I don't know if you understand how harmful and undermining it is to be set up to fail like that. It's cruel. Once upon a time, it might have been worthwhile overall that some students had to suffer that, but it no longer is.
We just do not have the facilities to address the unique needs and very common disabilities of children, we've gutted all of that. If you want to teach cursive, how about we first start supporting students with disabilities. That's something parents SHOULD be upset about. This is just bullshit distraction, because it's designed to be a bullshit distraction.
Sorry I took so long to reply! I'm still not used to Lemmy. :P
That was an excellent answer. I imagine it's further compounded by how kids are sorted into grades, with someone being born very late to the grade's cut-off having a disadvantage to someone born many months earlier/at the start of the cut-off.

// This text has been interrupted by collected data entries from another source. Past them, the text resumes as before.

(** Every call a session makes on its broker is disciplined, whatever the
    broker answers and whatever rclone asks for: all paths are canonical
    absolute paths, no download is sent with an empty handle, uploads replace,
    and a read-only Fs never makes a mutating call.  Every live object keeps
    belonging to the Fs, at a canonical path. *)
Theorem session_calls_ok {ENC : Encoder} {RD : RangeDecode} {W} (BC : brokerClient W) (LL : ListingLaws BC)
    (f : Fs) (ops : list fs_op) (w : W) :
  let '(objs, (log, _)) := run_session (BC := spy BC) f ops ([], ([], w)) in
  Forall (call_ok f) log ∧ Forall (obj_ok f) objs.
Proof.
  pose proof (session_keeps (BC := spy BC) f (λ w, Forall (call_ok f) (fst w)) ops ([], ([], w))) as H.
  destruct (run_session _ _ _) as [objs [log w']].
  destruct H as [Hobjs Hlog]; [split; constructor|]. done.
Qed.

#[export] Instance meta_broker_laws : ListingLaws meta_broker.
Proof. constructor. intros. done. Qed.

Definition ro_fs : Fs := mkFs 0 "ocufs" "" true defaultEncoding.

Lemma session_calls_ok_witness :
  let ops := [DoNewObject "a/../b"; DoUpdate 0 [] {| src_Remote := "b"; src_Size := 0 |}; DoOpen 0 []; DoRemove 0] in
  (run_session (ENC := id_encoder) (RD := rclone_decode) (BC := spy meta_broker) ro_fs ops ([], ([], 0%nat))).2.1
    = [BCReadMetadata "/b"; BCDownload "u9"] ∧
  Forall (call_ok ro_fs) [BCReadMetadata "/b"; BCDownload "u9"].
Proof.
  intros ops. split; [reflexivity|].
  exact (proj1 (session_calls_ok (ENC := id_encoder) (RD := rclone_decode) meta_broker meta_broker_laws ro_fs ops 0%nat)).
Defined.

(** ** The HTTP client *)

(** The request parameters: the JSON body, or the params field of an upload. *)
Definition has_params (rq : http_request) (kvs : list (string * json)) : Prop :=
  match rq_body rq with
  | BodyJSON j => j = JObj kvs
  | BodyPipe (PWPart name _ :: PWData d :: _) _ => name = "params" ∧ d = bytes_of_string (print_json (JObj kvs))
  | BodyPipe _ _ => False
  end.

From what you wrote, I'm almost persuaded to think that it's something kids should be taught in school, but far later. I'm back on the boat of having calligraphy classes offered in high school as electives. The trouble is, once I suggest that, I feel like it's setting myself up to be argued into having it at a much younger age and as a mandatory part of education, which puts us right back into the problems you listed out. :(
I personally write almost exclusively in cursive. Printing always felt so much more unnatural to me given that it requires lifting your pencil far too often. All of your time is spent lifting and resetting your pencil.
Having said that, I know my feelings on this are outside the norm. And I know for many it is seen as having a steep learning curve.
There is nothing wrong with you enjoying cursive. It should be an optional class like any art.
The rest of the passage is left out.